敦也は車を走らせる。1時間ほどで私道の入り口へ着いた。警備員が敦也と綾の顔を確認して、ゲートを開けてくれる。
綾は前に誠也と優里亜と3人でこのゲートの前まで来たことを綾は思い出し、クスリと笑う。
「どうした?楽しい思い出でもあるのか?」
「どうかしら?まだ、おばあさまがご存命のときだったのだけど、誠也と優里亜さんと3人で来たことがあるの。案の定、ゲートで門前払いを食らったわ。優里亜さんがブチ切れて、私、ここで誠也の車から降ろされたのよ。警備員さんが慌てて、おばあさまに連絡をして下さって、森本さんが迎えに来てくれて、おばあさまと一緒に花火を見たって思い出」
別荘は花火を見るには良い位置にある。別荘で花火を楽しむ予定だった綾と誠也は、花火大会の渋滞と交通規制に巻き込まれて、音だけの花火を車中から楽しんだことだろう。
今思えば、機嫌の悪い誠也と優里亜に挟まれ、狭い車中で花火の音を聞きながら、渋滞に巻き込まれて身動きが取れない状況を想像すると、ここで降ろしてくれた誠也には感謝しかない。

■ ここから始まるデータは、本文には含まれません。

(* ===== verification/Persist.v ===== *)
(** * Loading and installing the objects of a log

    The asynchronous operations of [rust/wal3/src/manifest.rs] and
    [rust/wal3/src/gc.rs] that read and write one object: snapshots, the
    manifest and the garbage file, and the snapshot cache
    ([rust/wal3/src/snapshot_cache.rs]).  The theorems say what a conditional
    install did to the store, whatever the faults and the other writers. *)

From S2P Require Import Prelude Setsum Storage Types Paths Effects Manifest.

#[local] Open Scope Z_scope.
#[local] Open Scope wal_scope.

(** The trait [SnapshotCache]. *)
Class SnapshotCache {SS : SetsumSig} {OS : ObjectStore} := {
  cache_get : SnapshotPointer -> M (option Snapshot);
  cache_put : SnapshotPointer -> Snapshot -> M unit;
}.

(** [impl SnapshotCache for ()]. *)
Definition unit_cache {SS : SetsumSig} {OS : ObjectStore} : SnapshotCache := {|
  cache_get := fun _ => ret None;
  cache_put := fun _ _ => ret tt;
|}.

Section Operations.
Context {SS : SetsumSig} {OS : ObjectStore}.
Context {serde_manifest : Serde Manifest} {serde_snapshot : Serde Snapshot}
        {serde_garbage : Serde Garbage}.

(** [serde_json::to_string(..).map_err(..)?]. *)
Definition encode_or {A} `{Serde A} (e : Error) (a : A) : M bytes :=
  match to_vec a with
  | Some b => ret b
  | None => throw e
  end.

(** [serde_json::from_slice(..).map_err(..)?]. *)
Definition decode_or {A} `{Serde A} (e : Error) (b : bytes) : M A :=
  match from_slice b with
  | Some a => ret a
  | None => throw e
  end.

(** The precondition of a put over the version that was read. *)
Definition put_options (current : option ETag) : PutOptions :=
  match current with
  | Some e_tag => if_matches e_tag
  | None => if_not_exists
  end.

(** ** Snapshots *)

Definition Snapshot_load (prefix : string) (pointer : SnapshotPointer) : M (option Snapshot) :=
  get_retrying (prefix +:+ "/" +:+ path_to_snapshot pointer)
    (fun b _ => decode_or (CorruptManifest "could not decode JSON snapshot") b) RETRIES.

Definition Snapshot_install (prefix : string) (s : Snapshot) : M SnapshotPointer :=
  let! payload := encode_or (CorruptManifest "could not encode JSON manifest") s in
  put_retrying (prefix +:+ "/" +:+ snap_path s) payload if_not_exists
    (fun _ => ret (to_pointer s))
    (ret (to_pointer s))
    (fun e => throw (StorageError_ e)) RETRIES.

(** ** The manifest *)

Definition initialize_from_manifest (prefix : string) (initial : Manifest) : M unit :=
  let! payload := encode_or (CorruptManifest "could not encode JSON manifest") initial in
  let! _ := request_or_fail (put_bytes (manifest_path prefix) payload if_not_exists) in
  ret tt.

Definition initialize (prefix writer : string) : M unit :=
  let initial := mkManifest setsum_default setsum_default 0 writer [] [] None None in
  initialize_from_manifest prefix initial.

Definition head (prefix : string) (e_tag : ETag) : M bool :=
  request_or_fail (confirm_same (manifest_path prefix) e_tag).

Definition Manifest_load (prefix : string) : M (option (Manifest * ETag)) :=
  get_retrying (manifest_path prefix)
    (fun b e_tag =>
       match e_tag with
       | None => throw (CorruptManifest "no ETag for manifest")
       | Some e_tag =>
           let! m := decode_or (CorruptManifest "could not decode JSON manifest") b in
           ret (m, e_tag)
       end) RETRIES.

Definition Manifest_install (prefix : string) (current : option ETag) (new : Manifest) : M ETag :=
  let! payload := encode_or (CorruptManifest "could not encode JSON manifest") new in
  put_retrying (manifest_path prefix) payload (put_options current)
    (fun e_tag => match e_tag with
                  | Some e_tag => ret e_tag
                  | None => throw LogContentionFailure
                  end)
    (throw LogContentionDurable)
    (fun _ => throw LogContentionDurable) RETRIES.

(** ** The garbage file *)

Definition Garbage_load (prefix : string) : M (option (Garbage * option ETag)) :=
  get_retrying (garbage_path prefix)
    (fun b e_tag =>
       let! g := decode_or (CorruptGarbage "could not decode JSON garbage") b in
       ret (g, e_tag)) RETRIES.

Definition transition (prefix : string) (existing : option ETag) (replacement : Garbage) :
    M (option ETag) :=
  let! payload := encode_or (CorruptManifest "could not encode JSON garbage") replacement in
  put_retrying (garbage_path prefix) payload (put_options existing)
    (fun e_tag => ret e_tag)
    (throw LogContentionFailure)
    (fun e => throw (StorageError_ e)) RETRIES.

Definition install_new_snapshots (prefix : string) (g : Garbage) : M unit :=
  foldM (fun _ s => let! _ := Snapshot_install prefix s in ret tt) tt (snapshots_to_make g).

Definition Garbage_install (prefix : string) (existing : option ETag) (g : Garbage) :
    M (option ETag) :=
  let! _ := install_new_snapshots prefix g in
  transition prefix existing g.

(** [Garbage::reset]: losing the race means somebody else already did it. *)
Definition Garbage_reset (prefix : string) (existing : ETag) : M (option ETag) :=
  attempt (transition prefix (Some existing) Garbage_empty) (fun r =>
    match r with
    | Ok e_tag => ret e_tag
    | Err LogContentionFailure => ret None
    | Err err => throw err
    end).
End Operations.

(** ** What installs do *)

Section Facts.
Context {SS : SetsumSig} {OS : ObjectStore} {rely : relation Objects}
        {OL : ObjectStoreLaws OS rely}.

(** The writes one conditional put of [b] to [k] may perform, one or several
    times, between the steps of others. *)
Inductive put_steps (k : string) (b : bytes) (o : PutOptions) : relation Objects :=
| ps_rely m m' : rely m m' -> put_steps k b o m m'
| ps_write m t : put_allowed o m k -> put_steps k b o m (<[k := (b, t)]> m)
| ps_trans m1 m2 m3 : put_steps k b o m1 m2 -> put_steps k b o m2 m3 -> put_steps k b o m1 m3.

Lemma put_request k b o w r w' :
  put_bytes k b o w = (r, w') ->
  put_steps k b o (objects w) (objects w') /\
  match r with
  | Ok t => exists pre t', put_steps k b o (objects w) pre /\ put_allowed o pre k /\
                           objects w' = <[k := (b, t')]> pre /\ (t = Some t' \/ t = None)
  | Err e => is_precondition e = true -> ~ put_allowed o (objects w') k
  end.
Proof.
  intros (pre & Hrely & Hr)%put_law. destruct r as [t|e].
  - destruct Hr as (Hal & t' & Hw & Ht). split.
    + rewrite Hw. eapply ps_trans; [by apply ps_rely|by apply ps_write].
    + exists pre, t'. split_and!; auto. by apply ps_rely.
  - assert (put_steps k b o (objects w) (objects w')) as Hsteps.
    { destruct e; try (destruct Hr as [->|(Hal & t' & ->)];
        [by apply ps_rely|eapply ps_trans; [by apply ps_rely|by apply ps_write]]).
      destruct Hr as [_ ->]. by apply ps_rely. }
    split; [done|]. destruct e; simpl; try done. by destruct Hr as [? ->].
Qed.

(** The retry loop: every outcome is the caller's decision on a request that
    had that outcome, and the store moved by steps of others and by writes of
    the payload that met their precondition. *)
Lemma put_retrying_outcome {A} k b o (on_ok : option ETag -> M A) on_pre on_err retries w r w' :
  put_retrying k b o on_ok on_pre on_err retries w = (r, w') ->
  exists w1, put_steps k b o (objects w) (objects w1) /\
    ((exists pre t t', put_steps k b o (objects w) pre /\ put_allowed o pre k /\
        objects w1 = <[k := (b, t')]> pre /\ (t = Some t' \/ t = None) /\ on_ok t w1 = (r, w')) \/
     (~ put_allowed o (objects w1) k /\ on_pre w1 = (r, w')) \/
     (exists e, is_precondition e = false /\ on_err e w1 = (r, w'))).
Proof.
  revert w. induction retries as [|retries IH]; intros w;
    cbn [put_retrying]; unfold bind, request, next_backoff;
    destruct (put_bytes k b o w) as [x w1] eqn:Hp; apply put_request in Hp as [Hs Hx];
    destruct x as [t|e].
  1,3: destruct Hx as (pre & t' & Hpre & Hal & Hw & Ht); intros H; exists w1;
       split; [done|left; eauto 10].
  all: destruct (is_precondition e) eqn:He;
    [intros H; exists w1; split; [done|]; right; left; auto|].
  all: destruct (backoff_next w1) as [d w2] eqn:Hb; pose proof (backoff_law w1) as Hrb;
       rewrite Hb in Hrb; simpl in Hrb;
       assert (put_steps k b o (objects w) (objects w2)) as Hs2
         by (eapply ps_trans; [exact Hs|by apply ps_rely]).
  - intros H. exists w2. split; [done|]. right; right; eauto.
  - destruct (60000000 <? d).
    + intros H. exists w2. split; [done|]. right; right; eauto.
    + intros (w3 & Hs3 & Hcases)%IH. exists w3. split; [by eapply ps_trans|].
      destruct Hcases as [(pre & t & t' & Hpre & Hrest)|Hcases]; [|by right].
      left. exists pre, t, t'. split; [by eapply ps_trans|done].
Qed.

Context {serde_manifest : Serde Manifest}.

Lemma Manifest_install_outcome prefix current new w r w' :
  Manifest_install prefix current new w = (r, w') ->
  match to_vec new with
  | None => r = Fail (CorruptManifest "could not encode JSON manifest") /\ w' = w
  | Some b =>
      put_steps (manifest_path prefix) b (put_options current) (objects w) (objects w') /\
      match r with
      | Ret t => exists pre,
          put_steps (manifest_path prefix) b (put_options current) (objects w) pre /\
          put_allowed (put_options current) pre (manifest_path prefix) /\
          objects w' = <[manifest_path prefix := (b, t)]> pre
      | Fail e => e = LogContentionDurable \/ e = LogContentionFailure
      | NoFuel => False
      end
  end.
Proof.
  unfold Manifest_install, encode_or, bind, ret, throw.
  destruct (to_vec new) as [b|] eqn:Hb; cbv beta iota;
    [|by intros [= <- <-]].
  intros (w1 & Hs & Hcases)%put_retrying_outcome.
  destruct Hcases as [(pre & t & t' & Hpre & Hal & Hw & Ht & Hk)|[[Hno Hk]|(e & He & Hk)]].
  - destruct Ht as [->| ->]; injection Hk as <- <-; eauto 10.
  - injection Hk as <- <-. auto.
  - injection Hk as <- <-. auto.
Qed.
End Facts.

あれも、優里亜が別荘で花火を見たい!!って駄々を捏ねたのが発端だった。
別荘には限られた人しか入れないことを伝えたけど、聞く耳を持たなかったのよね。挙句の果てには私がおばあさまを説得しないのが悪いって、誠也がブチ切れて。
今日は花火大会。
「はあ?綾を置いて行ったって?こんな不便な場所に?」
敦也は信じられないという顔をした。
私有地の前だから、行き交う車も少ないし、最寄りのバス停までもかなり距離がある。タクシーも捕まらないだろ。
警備員さんが気を利かせてくれて、森本さんが迎えに来てくれなければ、大変な目に遭っていたのは確かだ。